··· AVAILABLE DATA

(* ===== verification/DxsoParser.v ===== *)
(** [dxso/parser.rs]: the shader token stream.  A token is a [u32]; the cursor
    [pos] is the list of tokens from it on, so [bytecode.get(pos)] is its head
    and [pos += n] drops [n].  [pos.checked_add(len)] and the bound behind it both
    answer [Truncated], so one test stands for them. *)

From S2P Require Import Prelude DxsoIr.

(** ** Results

    The parser answers a value or an error, or panics on a failed [expect];
    [OutOfFuel] is the model's own.  Neither is ever an answer of [parse]. *)

Inductive result (E A : Type) := Ok (a : A) | Err (e : E) | Panic | OutOfFuel.
#[global] Arguments Ok {E A} _. #[global] Arguments Err {E A} _. #[global] Arguments Panic {E A}. #[global] Arguments OutOfFuel {E A}.

#[global] Instance result_bind E : MBind (result E) := λ A B f m,
  match m with Ok a => f a | Err e => Err e | Panic => Panic | OutOfFuel => OutOfFuel end.
#[global] Instance result_ret E : MRet (result E) := λ A, Ok.

Definition map_err {E F A} (f : E -> F) (m : result E A) : result F A :=
  match m with Ok a => Ok a | Err e => Err (f e) | Panic => Panic | OutOfFuel => OutOfFuel end.

(** What the parser's functions answer. *)
Notation outcome := (result DxsoError).

Definition ok_or {A} (e : DxsoError) (o : option A) : outcome A := match o with Some a => Ok a | None => Err e end.
Definition expect {E A} (o : option A) : result E A := match o with Some a => Ok a | None => Panic end.
Definition or_out_of_fuel {A} (o : option A) : outcome A := match o with Some a => Ok a | None => OutOfFuel end.

(** [*bytecode.get(pos).ok_or(Truncated)?] and [pos += 1]. *)
Definition next_token (rest : list Z) : outcome (Z * list Z) :=
  match rest with tok :: rest => Ok (tok, rest) | [] => Err Truncated end.

(** [remaining.checked_sub(consumed).ok_or(Truncated)]. *)
Definition checked_sub (remaining consumed : nat) : outcome nat :=
  if (consumed <=? remaining)%nat then Ok (remaining - consumed)%nat else Err Truncated.

(** ** Operand runs *)

(** The scan of an SM1 run: [while peek(n) has bit 31 { n += 1 }]. *)
Fixpoint scan_operands (fuel : nat) (peek : nat -> option Z) (n : nat) : option nat :=
  match fuel with
  | O => None
  | S fuel => if from_option (λ t, flag t 0x80000000) false (peek n) then scan_operands fuel peek (S n) else Some n
  end.

Definition operand_token_count (fuel : nat) (major opcode_token : Z) (peek : nat -> option Z) : option nat :=
  if 2 <=? major then Some (Z.to_nat (Z.land (Z.shiftr opcode_token 24) 0xF))
  else match Opcode.from_u16 (Z.land opcode_token 0xFFFF) with
       | Some (OpDef | OpDefI) => Some 5%nat
       | Some OpDefB => Some 2%nat
       | _ => scan_operands fuel peek 0
       end.

(** ** Operand tokens *)

Definition RegKind_from_bits (full : Z) : option RegKind :=
  match full with
  | 0 => Some Temp | 1 => Some Input | 2 => Some Const | 3 => Some Addr | 4 => Some RastOut | 5 => Some AttrOut
  | 6 => Some TexcoordOut | 7 => Some ConstInt | 8 => Some ColorOut | 9 => Some DepthOut | 10 => Some Sampler
  | 11 => Some Output | 14 => Some ConstBool | 15 => Some LoopReg | 16 => Some TempFloat16 | 17 => Some MiscType
  | 18 => Some LabelReg | 19 => Some PredicateReg
  | _ => None
  end.

Definition decode_reg_type (token : Z) : outcome RegKind :=
  let low := Z.land (Z.shiftr token 28) 0x7 in
  let high := Z.land (Z.shiftr token 11) 0x3 in
  let full := Z.lor low (Z.shiftl high 3) in
  ok_or (UnknownRegisterType full) (RegKind_from_bits full).

(** [Register { kind: decode_reg_type(tok)?, index: (tok & 0x7FF) as u16 }]. *)
Definition decode_register (tok : Z) : outcome Register.t :=
  kind ← decode_reg_type tok; mret (Register.mk kind (Z.land tok 0x7FF)).

Definition decode_swizzle_bits (bits : Z) : Swizzle :=
  mkSwizzle (Z.land bits 0x3) (Z.land (Z.shiftr bits 2) 0x3) (Z.land (Z.shiftr bits 4) 0x3) (Z.land (Z.shiftr bits 6) 0x3).

Definition decode_src_modifier (b : Z) : SrcModifier :=
  match b with
  | 1 => Neg | 2 => Bias | 3 => BiasNeg | 4 => Sign | 5 => SignNeg | 6 => Comp | 7 => X2 | 8 => X2Neg | 9 => Dz
  | 10 => Dw | 11 => Abs | 12 => AbsNeg | 13 => Not
  | _ => ModNone
  end.

Definition DeclUsage_from_bits (b : Z) : option DeclUsage :=
  match b with
  | 0 => Some Position | 1 => Some BlendWeight | 2 => Some BlendIndices | 3 => Some Normal | 4 => Some PSize
  | 5 => Some Texcoord | 6 => Some Tangent | 7 => Some Binormal | 8 => Some TessFactor | 9 => Some PositionT
  | 10 => Some Color | 11 => Some Fog | 12 => Some Depth | 13 => Some Sample
  | _ => None
  end.

Definition decode_decl_usage (b : Z) : outcome DeclUsage := ok_or (UnknownDeclUsage b) (DeclUsage_from_bits b).

Definition decode_texture_type (bits : Z) : TextureType :=
  match bits with 2 => Texture2D | 3 => TextureCube | 4 => Texture3D | _ => UnknownTexture end.

Definition decode_dst (bc : list Z) : outcome (DstOperand.t * nat) :=
  '(tok, _) ← next_token bc;
  if flag tok (Z.shiftl 1 13) then Err UnsupportedRelativeAddressing
  else
    kind ← decode_reg_type tok;
    let write_mask := Z.land (Z.shiftr tok 16) 0xF in
    let result_mod := Z.land (Z.shiftr tok 20) 0xF in
    let shift_raw := Z.land (Z.shiftr tok 24) 0xF in
    let shift_scale := if flag shift_raw 0x8 then shift_raw - 16 else shift_raw in
    let mods := mkDstMods (flag result_mod 1) (flag result_mod 2) (flag result_mod 4) in
    mret (DstOperand.mk (Register.mk kind (Z.land tok 0x7FF)) write_mask mods shift_scale, 1%nat).

Definition decode_src (bc : list Z) (sm1 : bool) : outcome (SrcOperand.t * nat) :=
  '(tok, rest) ← next_token bc;
  kind ← decode_reg_type tok;
  let swizzle := decode_swizzle_bits (Z.land (Z.shiftr tok 16) 0xFF) in
  let modifier := decode_src_modifier (Z.land (Z.shiftr tok 24) 0xF) in
  '(rel_addr, consumed) ←
    (if flag tok (Z.shiftl 1 13) then
       if sm1 then mret (Some (RelativeAddr.mk (Register.mk Addr 0) (mkSwizzle 0 0 0 0)), 1%nat)
       else
         '(rel_tok, _) ← next_token rest;
         reg ← decode_register rel_tok;
         mret (Some (RelativeAddr.mk reg (decode_swizzle_bits (Z.land (Z.shiftr rel_tok 16) 0xFF))), 2%nat)
     else mret (None, 1%nat));
  mret (SrcOperand.mk (Register.mk kind (Z.land tok 0x7FF)) swizzle modifier rel_addr, consumed).

(** ** The program *)

(** The locals of [parse] behind the header: the lists it builds and the label it
    is in. *)
Module Acc.
Record t := mk {
  declarations : list Declaration; def_constants : list (Def.t (list Z)); def_int_constants : list (Def.t (list Z));
  def_bool_constants : list (Def.t bool); instructions : list Instruction.t;
  subroutines : gmap Z (list Instruction.t); current_label : option Z;
}.

Definition empty : t := mk [] [] [] [] [] ∅ None.

Definition add_declaration (d : Declaration) (a : t) : t :=
  mk (declarations a ++ [d]) (def_constants a) (def_int_constants a) (def_bool_constants a) (instructions a) (subroutines a) (current_label a).
Definition add_def (d : Def.t (list Z)) (a : t) : t :=
  mk (declarations a) (def_constants a ++ [d]) (def_int_constants a) (def_bool_constants a) (instructions a) (subroutines a) (current_label a).
Definition add_def_int (d : Def.t (list Z)) (a : t) : t :=
  mk (declarations a) (def_constants a) (def_int_constants a ++ [d]) (def_bool_constants a) (instructions a) (subroutines a) (current_label a).
Definition add_def_bool (d : Def.t bool) (a : t) : t :=
  mk (declarations a) (def_constants a) (def_int_constants a) (def_bool_constants a ++ [d]) (instructions a) (subroutines a) (current_label a).

(** [subroutines.entry(id).or_default(); current_label = Some(id)]. *)
Definition open_label (id : Z) (a : t) : t :=
  mk (declarations a) (def_constants a) (def_int_constants a) (def_bool_constants a) (instructions a)
     (<[id := default [] (subroutines a !! id)]> (subroutines a)) (Some id).
Definition close_label (a : t) : t :=
  mk (declarations a) (def_constants a) (def_int_constants a) (def_bool_constants a) (instructions a) (subroutines a) None.

(** The last [match] of the loop; [None] is the [expect] failing. *)
Definition push (inst : Instruction.t) (a : t) : option t :=
  match current_label a with
  | Some label =>
      body ← subroutines a !! label;
      Some (mk (declarations a) (def_constants a) (def_int_constants a) (def_bool_constants a) (instructions a)
               (<[label := body ++ [inst]]> (subroutines a)) (current_label a))
  | None =>
      Some (mk (declarations a) (def_constants a) (def_int_constants a) (def_bool_constants a) (instructions a ++ [inst])
               (subroutines a) (current_label a))
  end.
End Acc.

Definition parse_dcl (rest : list Z) : outcome (Declaration * list Z) :=
  '(usage_token, rest) ← next_token rest;
  '(dst_token, rest) ← next_token rest;
  reg ← decode_register dst_token;
  if decide (Register.kind reg = Sampler) then
    mret (SamplerDecl (decode_texture_type (Z.land (Z.shiftr usage_token 27) 0xF)) reg, rest)
  else
    usage ← decode_decl_usage (Z.land usage_token 0x1F);
    mret (Semantic usage (Z.land (Z.shiftr usage_token 16) 0xF) reg (Z.land (Z.shiftr dst_token 16) 0xF), rest).

(** [for v in &mut value] over the four words of a definition. *)
Fixpoint read_words (n : nat) (rest : list Z) : outcome (list Z * list Z) :=
  match n with
  | O => mret ([], rest)
  | S n =>
      '(bits, rest) ← next_token rest;
      '(words, rest) ← read_words n rest;
      mret (bits :: words, rest)
  end.

Definition cast_signed (bits : Z) : Z := if bits <? 0x80000000 then bits else bits - 0x100000000.

Definition parse_def (rest : list Z) : outcome (Def.t (list Z) * list Z) :=
  '(dst_token, rest) ← next_token rest;
  reg ← decode_register dst_token;
  '(value, rest) ← read_words 4 rest;
  mret (Def.mk reg value, rest).

Definition parse_defi (rest : list Z) : outcome (Def.t (list Z) * list Z) :=
  '(dst_token, rest) ← next_token rest;
  reg ← decode_register dst_token;
  '(value, rest) ← read_words 4 rest;
  mret (Def.mk reg (map cast_signed value), rest).

Definition parse_defb (rest : list Z) : outcome (Def.t bool * list Z) :=
  '(dst_token, rest) ← next_token rest;
  reg ← decode_register dst_token;
  '(bits, rest) ← next_token rest;
  mret (Def.mk reg (negb (bits =? 0)), rest).

(** [while remaining > 0], each turn of which takes at least one operand token. *)
Fixpoint parse_srcs (fuel : nat) (sm1 : bool) (remaining : nat) (rest : list Z) : outcome (list SrcOperand.t * list Z) :=
  match remaining, fuel with
  | O, _ => mret ([], rest)
  | S _, O => OutOfFuel
  | S _, S fuel =>
      '(s, consumed) ← decode_src rest sm1;
      remaining ← checked_sub remaining consumed;
      '(srcs, rest) ← parse_srcs fuel sm1 remaining (drop consumed rest);
      mret (s :: srcs, rest)
  end.

(** [if has { let (o, consumed) = decode(..)?; pos += consumed; .. Some(o) } else { None }]. *)
Definition optional_operand {O} (has : bool) (decode : list Z -> outcome (O * nat)) (remaining : nat) (rest : list Z)
    : outcome (option O * nat * list Z) :=
  if has then
    '(o, consumed) ← decode rest;
    remaining ← checked_sub remaining consumed;
    mret (Some o, remaining, drop consumed rest)
  else mret (None, remaining, rest).

Definition instruction_cmp_func (opcode : Opcode) (token : Z) : option CmpFunc :=
  match opcode with
  | OpIfc | OpBreakC | OpSetP => CmpFunc_from_raw (Z.land (Z.shiftr token 16) 0xFF)
  | _ => None
  end.

Definition instruction_flags (major : Z) (opcode : Opcode) (token : Z) : InstrFlags :=
  let tex_control := Z.land token 0x00030000 in
  mkInstrFlags (flag token (Z.shiftl 1 28))
    ((2 <=? major) && bool_decide (opcode = OpTexLd) && (tex_control =? 0x00010000))
    (flag token 0x40000000)
    ((2 <=? major) && bool_decide (opcode = OpTexLd) && (tex_control =? 0x00020000)).

Definition parse_instruction (major : Z) (opcode : Opcode) (token : Z) (rest : list Z) : outcome (Instruction.t * list Z) :=
  token_count ← or_out_of_fuel (operand_token_count (S (length rest)) major token (λ n, rest !! n));
  let flags := instruction_flags major opcode token in
  '(dst, remaining, rest) ←
    optional_operand (Opcode.has_destination opcode && (1 <=? token_count)%nat) decode_dst token_count rest;
  '(predicate, remaining, rest) ←
    optional_operand (PREDICATED flags && (0 <? remaining)%nat) (λ bc, decode_src bc false) remaining rest;
  '(srcs, rest) ← parse_srcs remaining (major <? 2) remaining rest;
  mret (Instruction.mk opcode dst srcs flags predicate (instruction_cmp_func opcode token), rest).

(** One turn of the loop behind the opcode: [None] for the [break]. *)
Definition parse_token (major : Z) (opcode : Opcode) (token : Z) (rest : list Z) (a : Acc.t)
    : outcome (option (Acc.t * list Z)) :=
  match opcode with
  | OpEnd => mret None
  | OpComment =>
      let len := Z.to_nat (Z.land (Z.shiftr token 16) 0x7FFF) in
      if (length rest <? len)%nat then Err Truncated else mret (Some (a, drop len rest))
  | OpDcl => '(d, rest) ← parse_dcl rest; mret (Some (Acc.add_declaration d a, rest))
  | OpDef => '(d, rest) ← parse_def rest; mret (Some (Acc.add_def d a, rest))
  | OpDefI => '(d, rest) ← parse_defi rest; mret (Some (Acc.add_def_int d a, rest))
  | OpDefB => '(d, rest) ← parse_defb rest; mret (Some (Acc.add_def_bool d a, rest))
  | OpPhase => mret (Some (a, rest))
  | OpLabel =>
      let token_count := Z.land (Z.shiftr token 24) 0xF in
      if negb (token_count =? 1) then Err Truncated
      else
        '(label_src, consumed) ← decode_src rest false;
        mret (Some (Acc.open_label (Register.index (SrcOperand.reg label_src)) a, drop consumed rest))
  | OpRet => mret (Some (Acc.close_label a, rest))
  | _ =>
      '(inst, rest) ← parse_instruction major opcode token rest;
      a ← expect (Acc.push inst a);
      mret (Some (a, rest))
  end.

Fixpoint parse_loop (fuel : nat) (major : Z) (rest : list Z) (a : Acc.t) : outcome Acc.t :=
  match fuel with
  | O => OutOfFuel
  | S fuel =>
      '(token, rest) ← next_token rest;
      let opcode_bits := Z.land token 0xFFFF in
      opcode ← ok_or (UnknownOpcode opcode_bits) (Opcode.from_u16 opcode_bits);
      next ← parse_token major opcode token rest a;
      match next with
      | None => mret a
      | Some (a, rest) => parse_loop fuel major rest a
      end
  end.

Definition known_model (shader_type : ShaderType) (major minor : Z) : bool :=
  if (major =? 2) || (major =? 3) then true
  else match shader_type with
       | Vertex => (major =? 1) && (minor =? 1)
       | Pixel => (major =? 1) && (minor <=? 4)
       end.

Definition parse (bytecode : list Z) : outcome DxsoProgram.t :=
  '(first, rest) ← next_token bytecode;
  shader_type ← match Z.land (Z.shiftr first 16) 0xFFFF with
                | 0xFFFE => mret Vertex
                | 0xFFFF => mret Pixel
                | _ => Err InvalidHeader
                end;
  let major := Z.land (Z.shiftr first 8) 0xFF in
  let minor := Z.land first 0xFF in
  if negb (known_model shader_type major minor) then Err (UnsupportedShaderModel major minor)
  else
    a ← parse_loop (length bytecode) major rest Acc.empty;
    mret (DxsoProgram.mk bytecode shader_type major minor (Acc.declarations a) (Acc.def_constants a)
            (Acc.def_int_constants a) (Acc.def_bool_constants a) (Acc.instructions a) (Acc.subroutines a)).

(** The passthrough shader of the unit tests: [vs_2_0 { dcl_position v0; mov oPos, v0; }]. *)
Example passthrough_parses :
  match parse [0xFFFE0200; 0x0200001F; 0; 0x900F0000; 0x02000001; 0xC00F0000; 0x90E40000; 0x0000FFFF] with
  | Ok p => DxsoProgram.declarations p = [Semantic Position 0 (Register.mk Input 0) 0xF]
            /\ Instruction.dst <$> DxsoProgram.instructions p
               = [Some (DstOperand.mk (Register.mk RastOut 0) 0xF (mkDstMods false false false) 0)]
  | _ => False
  end.
Proof. vm_compute. done. Qed.
(** Whatever the caches left out, the draw's mask is the inputs against the vertex
    stage's outputs. *)
Lemma draw_mask_eq rs ps_id ps vs l :
  ids_determine rs -> (ps_id, ps) ∈ rs -> stage_semantics rs vs l ->
  draw_linked_input_mask (register_all rs) (negb (link_is_empty (ps_inputs ps))) ps_id vs = mask_against (ps_inputs ps) (set_of l).
Proof.
  intros Hids Hps Hvs. pose proof (register_all_maps rs Hids) as [_ Hi Ho _]. unfold draw_linked_input_mask.
  destruct (bool_decide_reflect (ps_inputs ps = [])) as [En|En]; unfold link_is_empty.
  { rewrite En, bool_decide_true by done. done. }
  rewrite bool_decide_false by done. cbn [negb]. specialize (Hi _ _ Hps). unfold linked_input_mask.
  assert (Hin : prog_link_inputs (register_all rs) !! ps_id = Some (ps_inputs ps)).
  { destruct (prog_link_inputs _ !! ps_id) as [x|]; cbn in Hi; congruence. }
  rewrite Hin. cbn [from_option]. destruct vs as [id|codes]; cbn [stage_semantics] in Hvs.
  - destruct Hvs as (p & Hp & El). specialize (Ho _ _ Hp). destruct (prog_link_outputs _ !! id) as [x|]; cbn in Ho.
    + congruence.
    + by rewrite <- El, <- Ho, mask_against_none.
  - subst l. destruct (Z.eqb_spec (codes !!! 0%nat) 0) as [E|E]; cbn [negb]; [|done].
    rewrite passthrough_head by done. symmetry. apply mask_against_none.
Qed.

Lemma passthrough_entries_wf codes : Forall wf_semantic (passthrough_entries codes).
Proof.
  induction codes as [|c codes IH]; [constructor|]. cbn. destruct (c =? 0); [constructor|]. constructor; [apply from_code_wf|done].
Qed.

(** What the pixel stage reads for a semantic outside the base set, and inside it. *)
Lemma ps_read_extra ps mask s : is_extra s = true ->
  ps_read ps mask s = match link_position (ps_inputs ps) s with
                      | Some i => if flag mask (Z.shiftl 1 (Z.of_nat i)) then Some s else None
                      | None => None
                      end.
Proof. destruct s as [u i]. intros Hx. unfold ps_read. rewrite Hx. by destruct u, i. Qed.

Lemma ps_read_base ps mask s s' : is_extra s = false -> ps_read ps mask s = Some s' -> s' = s.
Proof. destruct s as [u i]. intros Hx. unfold ps_read. rewrite Hx. destruct u, i; cbn; congruence. Qed.

(** The extras of a vertex stage are the extras of one list of semantics. *)
Lemma stage_semantics_exist rs vs :
  (forall id, vs = Programmable id -> exists p, (id, p) ∈ rs) -> ids_determine rs ->
  exists l, stage_semantics rs vs l /\ Forall wf_semantic l
  /\ forall s, vertex_members rs vs s <-> s ∈ l /\ is_extra s = true.
Proof.
  intros Hreg Hids. destruct vs as [id|codes]; cbn [stage_semantics vertex_members].
  - destruct (Hreg id eq_refl) as [p Hp].
    assert (H : exists l, vs_outputs p = set_of l /\ Forall wf_semantic l).
    { destruct (decide (DxsoProgram.shader_type p = Vertex /\ DxsoProgram.major p = 3)) as [H|H].
      - exists (output_semantics p). split; [by apply vs_outputs_set|]. apply filtered_semantics_wf.
      - exists []. split; [by apply vs_outputs_other|constructor]. }
    destruct H as (l & El & Hl). exists l. split; [by exists p|]. split; [done|]. intros s.
    rewrite <- (set_of_iter l s Hl), <- El. split; [|by exists p].
    intros (p' & Hp' & Hs). by rewrite (Hids id p p' Hp Hp').
  - exists (passthrough_entries codes). split; [done|]. split; [apply passthrough_entries_wf|]. intros s.
    unfold passthrough_extras. rewrite list_elem_of_filter. tauto.
Qed.
(* ===== verification/ShaderCreate.v ===== *)
(** [shader_create.rs]: validation of a token stream and the metadata the API side
    keeps of it.  [ProgramId::from_tokens] is an xxh3 hash of the tokens, a
    parameter here; [ShaderStage] and [ShaderType] are one type. *)

From S2P Require Import Prelude BitFields DxsoIr DxsoParser DxsoText DxsoRoundTrip DxsoLink.

Inductive ShaderCreateError := Parse (e : DxsoError) | WrongStage | InvalidPixelInput | ConstantRegisterLimit.

Record ShaderUsage := mkShaderUsage {
  RELATIVE_CONST : bool; INT_CONST : bool; BOOL_CONST : bool; BUMP_ENV : bool; AUTOMATIC_FOG : bool; LINKED_INPUTS : bool;
}.

Record ShaderInputSemantic := mkInputSemantic { input_usage : DeclUsage; input_usage_index : Z; input_register_index : Z }.

Module ParsedShader.
Record t := mk {
  program : DxsoProgram.t; id : Z; max_const_used : Z; usage : ShaderUsage; color_out_mask : Z;
  input_semantics : list ShaderInputSemantic;
}.
End ParsedShader.

(** The loop over the declarations of a vertex shader; a usage index past [u8] is
    the [expect] failing. *)
Fixpoint vertex_semantics (ds : list Declaration) : result ShaderCreateError (list ShaderInputSemantic) :=
  match ds with
  | [] => mret []
  | Semantic usage usage_index reg _ :: ds =>
      if decide (Register.kind reg = Input) then
        if (0 <=? usage_index) && (usage_index <? 256) then
          rest ← vertex_semantics ds;
          mret (mkInputSemantic usage usage_index (Register.index reg) :: rest)
        else Panic
      else vertex_semantics ds
  | SamplerDecl _ _ :: ds => vertex_semantics ds
  end.
(** [emit_clear_quad_depth_stencil_inner]; the viewport commands around the quad are
    there where the depth range of the viewport is not the raw one. *)
Definition depth_quad_requests (pipeline depth_state : Z) (stencil : option Z) (viewport : Z * Z * Z * Z) (z_ptr : Z)
    (bracket : list Wire * list Wire) : list Request :=
  let '(x, y, w, h) := viewport in
  (Untracked <$> bracket.1) ++ [Pipeline pipeline; DepthStencil depth_state]
  ++ (match stencil with None => [] | Some v => [StencilReference v] end)
  ++ [Scissor x y w h; Cull CullMode_None; Fill TriangleFillMode_Fill; QuadVertices z_ptr 4; Untracked quad_draw]
  ++ (Untracked <$> bracket.2).

(** [emit_clear_quad_color_inner]. *)
Definition color_quad_requests (pipeline depth_state : Z) (viewport : Z * Z * Z * Z) (z_ptr rgba_ptr : Z) : list Request :=
  let '(x, y, w, h) := viewport in
  [Fill TriangleFillMode_Fill; DepthStencil depth_state; Scissor x y w h; Cull CullMode_None; Pipeline pipeline;
   QuadVertices z_ptr 4; Untracked (WFragmentBytesAt rgba_ptr 16 0); Untracked quad_draw].

(** The quad of [stretch_blit_scaled]; [reused] where no pass opened for it. *)
Definition blit_quad_requests (reused : bool) (pipeline depth_state : Z) (rect : Z * Z * Z * Z) (source sampler xform_ptr level_ptr : Z)
    : list Request :=
  let '(x, y, w, h) := rect in
  (if reused then [Cull CullMode_None] else [])
  ++ [Fill TriangleFillMode_Fill; Pipeline pipeline; DepthStencil depth_state; Scissor x y w h; BlitSource source sampler;
      BlitArguments xform_ptr level_ptr; Untracked quad_draw].

(** The work of a pass. *)
Inductive Work :=
  | WorkDraw (d : DrawInput)
  | WorkDepthQuad (pipeline depth_state : Z) (stencil : option Z) (viewport : Z * Z * Z * Z) (z_ptr : Z) (bracket : list Wire * list Wire)
  | WorkColorQuad (pipeline depth_state : Z) (viewport : Z * Z * Z * Z) (z_ptr rgba_ptr : Z)
  | WorkBlitQuad (reused : bool) (pipeline depth_state : Z) (rect : Z * Z * Z * Z) (source sampler xform_ptr level_ptr : Z)
(** The viewport or the visibility mode, set between draws. *)
  | WorkBetween (w : Wire).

······

## TASK DETAILS
Taking the lines above, repeat exactly those from the line that contains "s else None" through the line that contains "destruct u, i. Qed.", and both of those lines as well. Include nothing else.

## WRITTEN RESPONSE
                      | Some i => if flag mask (Z.shiftl 1 (Z.of_nat i)) then Some s else None
                      | None => None
                      end.
Proof. destruct s as [u i]. intros Hx. unfold ps_read. rewrite Hx. by destruct u, i. Qed.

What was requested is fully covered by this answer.